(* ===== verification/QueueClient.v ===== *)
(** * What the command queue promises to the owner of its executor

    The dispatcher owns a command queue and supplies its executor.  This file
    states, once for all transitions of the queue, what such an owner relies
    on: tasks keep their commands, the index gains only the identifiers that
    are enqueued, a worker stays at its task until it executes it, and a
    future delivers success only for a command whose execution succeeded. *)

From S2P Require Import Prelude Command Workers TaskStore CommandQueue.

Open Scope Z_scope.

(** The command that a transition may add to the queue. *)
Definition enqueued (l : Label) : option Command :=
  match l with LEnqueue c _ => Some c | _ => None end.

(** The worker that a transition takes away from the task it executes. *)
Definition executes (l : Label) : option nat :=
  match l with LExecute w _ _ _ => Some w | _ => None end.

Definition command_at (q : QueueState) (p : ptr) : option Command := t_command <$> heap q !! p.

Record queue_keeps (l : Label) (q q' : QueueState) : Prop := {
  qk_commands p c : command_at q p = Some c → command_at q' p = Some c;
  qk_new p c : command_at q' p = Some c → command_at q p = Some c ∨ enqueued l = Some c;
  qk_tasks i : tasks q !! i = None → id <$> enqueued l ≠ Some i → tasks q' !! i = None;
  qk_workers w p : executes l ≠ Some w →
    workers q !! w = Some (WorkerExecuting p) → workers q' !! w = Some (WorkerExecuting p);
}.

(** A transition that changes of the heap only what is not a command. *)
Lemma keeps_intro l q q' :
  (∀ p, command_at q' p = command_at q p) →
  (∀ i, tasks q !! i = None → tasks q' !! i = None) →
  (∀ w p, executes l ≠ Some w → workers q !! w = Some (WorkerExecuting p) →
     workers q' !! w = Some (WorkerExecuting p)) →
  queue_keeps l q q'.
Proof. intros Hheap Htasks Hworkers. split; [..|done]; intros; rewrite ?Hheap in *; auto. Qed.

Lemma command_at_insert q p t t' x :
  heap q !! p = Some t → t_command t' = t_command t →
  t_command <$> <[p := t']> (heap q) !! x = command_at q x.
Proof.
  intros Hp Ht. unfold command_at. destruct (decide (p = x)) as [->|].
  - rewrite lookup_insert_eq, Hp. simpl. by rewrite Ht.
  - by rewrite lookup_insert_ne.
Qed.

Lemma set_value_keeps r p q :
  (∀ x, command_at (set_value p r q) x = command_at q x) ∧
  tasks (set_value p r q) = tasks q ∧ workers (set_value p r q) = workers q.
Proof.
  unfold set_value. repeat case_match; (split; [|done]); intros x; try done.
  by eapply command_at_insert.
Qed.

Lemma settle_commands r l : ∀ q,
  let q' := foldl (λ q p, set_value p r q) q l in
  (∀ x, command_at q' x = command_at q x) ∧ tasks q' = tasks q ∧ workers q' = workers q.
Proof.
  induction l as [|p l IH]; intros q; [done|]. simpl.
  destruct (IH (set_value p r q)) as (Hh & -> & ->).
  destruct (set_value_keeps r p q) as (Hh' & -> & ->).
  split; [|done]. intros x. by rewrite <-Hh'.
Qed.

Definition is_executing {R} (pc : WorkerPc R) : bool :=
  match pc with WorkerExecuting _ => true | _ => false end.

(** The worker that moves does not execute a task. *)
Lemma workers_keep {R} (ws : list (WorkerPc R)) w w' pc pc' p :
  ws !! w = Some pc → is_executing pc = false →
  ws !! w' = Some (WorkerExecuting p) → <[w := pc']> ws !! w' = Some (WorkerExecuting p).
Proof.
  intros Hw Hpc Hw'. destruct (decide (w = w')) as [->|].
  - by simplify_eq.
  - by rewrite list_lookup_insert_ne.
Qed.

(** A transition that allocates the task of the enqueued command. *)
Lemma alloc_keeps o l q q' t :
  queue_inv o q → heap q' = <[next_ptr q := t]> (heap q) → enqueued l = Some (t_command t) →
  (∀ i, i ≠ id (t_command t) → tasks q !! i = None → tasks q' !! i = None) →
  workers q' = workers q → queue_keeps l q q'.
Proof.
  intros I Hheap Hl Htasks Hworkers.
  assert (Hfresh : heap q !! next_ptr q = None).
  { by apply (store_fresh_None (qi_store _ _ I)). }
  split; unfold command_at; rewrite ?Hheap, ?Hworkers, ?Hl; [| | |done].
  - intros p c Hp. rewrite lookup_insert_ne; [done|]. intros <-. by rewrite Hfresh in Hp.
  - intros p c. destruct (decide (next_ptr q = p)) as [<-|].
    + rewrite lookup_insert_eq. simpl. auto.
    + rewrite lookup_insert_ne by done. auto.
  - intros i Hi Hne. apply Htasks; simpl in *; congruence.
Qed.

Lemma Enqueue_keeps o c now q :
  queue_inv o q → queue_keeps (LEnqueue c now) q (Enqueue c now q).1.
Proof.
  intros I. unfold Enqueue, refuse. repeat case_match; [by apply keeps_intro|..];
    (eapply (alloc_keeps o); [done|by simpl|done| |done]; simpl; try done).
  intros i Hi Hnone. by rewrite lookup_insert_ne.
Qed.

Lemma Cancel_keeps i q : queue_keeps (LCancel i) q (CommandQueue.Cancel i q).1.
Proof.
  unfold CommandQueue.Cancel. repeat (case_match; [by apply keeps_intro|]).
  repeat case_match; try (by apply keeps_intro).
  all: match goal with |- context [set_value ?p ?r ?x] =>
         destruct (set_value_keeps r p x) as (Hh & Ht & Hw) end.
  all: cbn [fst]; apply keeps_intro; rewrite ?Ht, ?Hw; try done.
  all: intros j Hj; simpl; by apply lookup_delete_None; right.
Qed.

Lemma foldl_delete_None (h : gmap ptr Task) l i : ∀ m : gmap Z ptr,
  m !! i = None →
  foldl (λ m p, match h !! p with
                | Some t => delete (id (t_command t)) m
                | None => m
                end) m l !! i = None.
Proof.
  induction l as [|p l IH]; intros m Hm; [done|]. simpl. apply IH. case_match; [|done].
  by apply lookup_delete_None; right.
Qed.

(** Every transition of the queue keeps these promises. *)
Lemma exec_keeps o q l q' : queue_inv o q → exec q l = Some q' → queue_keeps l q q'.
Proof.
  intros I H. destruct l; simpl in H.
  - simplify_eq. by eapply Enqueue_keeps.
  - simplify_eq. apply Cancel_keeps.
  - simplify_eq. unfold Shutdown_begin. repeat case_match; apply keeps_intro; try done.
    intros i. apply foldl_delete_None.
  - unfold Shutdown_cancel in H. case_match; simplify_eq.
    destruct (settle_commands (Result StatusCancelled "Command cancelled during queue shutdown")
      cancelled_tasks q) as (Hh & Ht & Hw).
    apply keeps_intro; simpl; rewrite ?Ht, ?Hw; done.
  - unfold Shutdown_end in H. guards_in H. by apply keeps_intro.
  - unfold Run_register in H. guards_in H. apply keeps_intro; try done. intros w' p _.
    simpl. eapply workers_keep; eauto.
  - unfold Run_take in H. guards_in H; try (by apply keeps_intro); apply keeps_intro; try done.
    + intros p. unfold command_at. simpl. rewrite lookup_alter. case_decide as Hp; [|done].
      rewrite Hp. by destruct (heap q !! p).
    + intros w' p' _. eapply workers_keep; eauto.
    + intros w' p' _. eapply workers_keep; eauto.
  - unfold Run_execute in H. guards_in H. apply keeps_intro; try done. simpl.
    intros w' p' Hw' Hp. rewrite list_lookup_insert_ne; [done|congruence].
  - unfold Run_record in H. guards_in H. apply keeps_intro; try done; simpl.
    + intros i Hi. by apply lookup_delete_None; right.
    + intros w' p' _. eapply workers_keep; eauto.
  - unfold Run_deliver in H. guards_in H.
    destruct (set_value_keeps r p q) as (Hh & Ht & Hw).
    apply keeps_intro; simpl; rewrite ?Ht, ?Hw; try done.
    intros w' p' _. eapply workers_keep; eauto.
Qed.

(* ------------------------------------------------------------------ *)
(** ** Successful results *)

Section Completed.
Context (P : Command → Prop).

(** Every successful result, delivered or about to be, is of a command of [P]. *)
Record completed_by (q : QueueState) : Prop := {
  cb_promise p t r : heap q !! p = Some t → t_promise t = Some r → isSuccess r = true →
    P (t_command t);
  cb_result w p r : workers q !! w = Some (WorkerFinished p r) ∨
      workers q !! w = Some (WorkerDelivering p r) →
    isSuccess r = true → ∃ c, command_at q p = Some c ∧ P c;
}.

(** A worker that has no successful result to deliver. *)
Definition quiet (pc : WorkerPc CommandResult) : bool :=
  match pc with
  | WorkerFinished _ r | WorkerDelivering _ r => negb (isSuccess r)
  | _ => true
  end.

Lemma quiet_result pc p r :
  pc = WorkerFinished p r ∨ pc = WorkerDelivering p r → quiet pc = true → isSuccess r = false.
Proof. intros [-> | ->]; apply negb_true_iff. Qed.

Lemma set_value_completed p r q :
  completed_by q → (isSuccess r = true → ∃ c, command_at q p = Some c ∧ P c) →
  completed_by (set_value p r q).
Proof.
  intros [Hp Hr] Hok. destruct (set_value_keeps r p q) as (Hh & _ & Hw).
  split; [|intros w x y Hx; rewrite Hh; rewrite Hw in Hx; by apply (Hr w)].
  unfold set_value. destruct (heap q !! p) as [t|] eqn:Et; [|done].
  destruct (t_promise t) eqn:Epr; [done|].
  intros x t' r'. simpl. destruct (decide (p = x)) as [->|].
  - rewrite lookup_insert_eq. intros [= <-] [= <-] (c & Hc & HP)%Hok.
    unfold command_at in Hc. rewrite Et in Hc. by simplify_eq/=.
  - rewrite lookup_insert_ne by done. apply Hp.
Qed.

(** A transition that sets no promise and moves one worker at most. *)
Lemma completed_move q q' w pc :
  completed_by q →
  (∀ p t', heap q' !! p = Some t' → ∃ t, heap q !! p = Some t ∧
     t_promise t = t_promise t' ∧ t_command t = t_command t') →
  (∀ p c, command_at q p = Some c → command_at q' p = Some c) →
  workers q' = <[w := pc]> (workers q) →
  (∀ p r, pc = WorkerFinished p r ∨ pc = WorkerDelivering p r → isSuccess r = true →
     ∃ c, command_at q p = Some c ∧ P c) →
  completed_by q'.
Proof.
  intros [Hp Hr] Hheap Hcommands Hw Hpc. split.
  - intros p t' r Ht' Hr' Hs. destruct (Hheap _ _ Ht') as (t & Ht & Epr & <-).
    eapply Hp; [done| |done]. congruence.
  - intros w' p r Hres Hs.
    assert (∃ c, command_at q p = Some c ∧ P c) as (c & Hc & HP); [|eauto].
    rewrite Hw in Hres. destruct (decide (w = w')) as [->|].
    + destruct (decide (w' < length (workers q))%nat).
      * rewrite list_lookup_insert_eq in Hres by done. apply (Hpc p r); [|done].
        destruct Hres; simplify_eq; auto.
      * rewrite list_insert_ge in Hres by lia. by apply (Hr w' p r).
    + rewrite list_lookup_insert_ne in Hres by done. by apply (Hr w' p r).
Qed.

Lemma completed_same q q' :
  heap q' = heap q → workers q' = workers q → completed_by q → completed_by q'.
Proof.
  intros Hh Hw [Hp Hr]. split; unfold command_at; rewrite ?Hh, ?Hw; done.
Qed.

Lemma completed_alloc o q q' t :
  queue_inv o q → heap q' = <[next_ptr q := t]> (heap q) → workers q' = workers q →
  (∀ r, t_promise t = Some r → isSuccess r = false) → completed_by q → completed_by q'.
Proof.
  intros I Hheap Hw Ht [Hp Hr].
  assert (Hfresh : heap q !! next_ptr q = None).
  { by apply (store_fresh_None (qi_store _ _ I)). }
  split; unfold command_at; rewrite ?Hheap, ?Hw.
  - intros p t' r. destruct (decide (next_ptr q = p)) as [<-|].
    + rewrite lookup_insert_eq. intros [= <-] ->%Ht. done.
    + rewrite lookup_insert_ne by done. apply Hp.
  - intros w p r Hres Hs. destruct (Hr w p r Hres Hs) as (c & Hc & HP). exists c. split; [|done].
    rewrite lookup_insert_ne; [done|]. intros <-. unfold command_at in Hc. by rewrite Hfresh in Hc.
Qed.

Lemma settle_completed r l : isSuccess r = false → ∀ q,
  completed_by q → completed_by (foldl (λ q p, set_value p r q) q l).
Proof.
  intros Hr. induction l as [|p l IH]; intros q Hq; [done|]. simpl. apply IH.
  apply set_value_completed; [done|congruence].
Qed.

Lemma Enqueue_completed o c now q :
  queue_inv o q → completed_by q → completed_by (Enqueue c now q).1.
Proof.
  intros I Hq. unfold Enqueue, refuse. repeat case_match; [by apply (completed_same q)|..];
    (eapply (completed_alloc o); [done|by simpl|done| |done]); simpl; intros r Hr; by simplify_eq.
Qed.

..............................

**EXERCISE INSTRUCTIONS**
Starting with the line that holds "Definition command_at (q" and ending with the line that holds "qk_new p c : command_at", retype every line in the data above exactly, and nothing else.

**ANSWER FOR THIS EXERCISE**
Definition command_at (q : QueueState) (p : ptr) : option Command := t_command <$> heap q !! p.

Record queue_keeps (l : Label) (q q' : QueueState) : Prop := {
  qk_commands p c : command_at q p = Some c → command_at q' p = Some c;
  qk_new p c : command_at q' p = Some c → command_at q p = Some c ∨ enqueued l = Some c;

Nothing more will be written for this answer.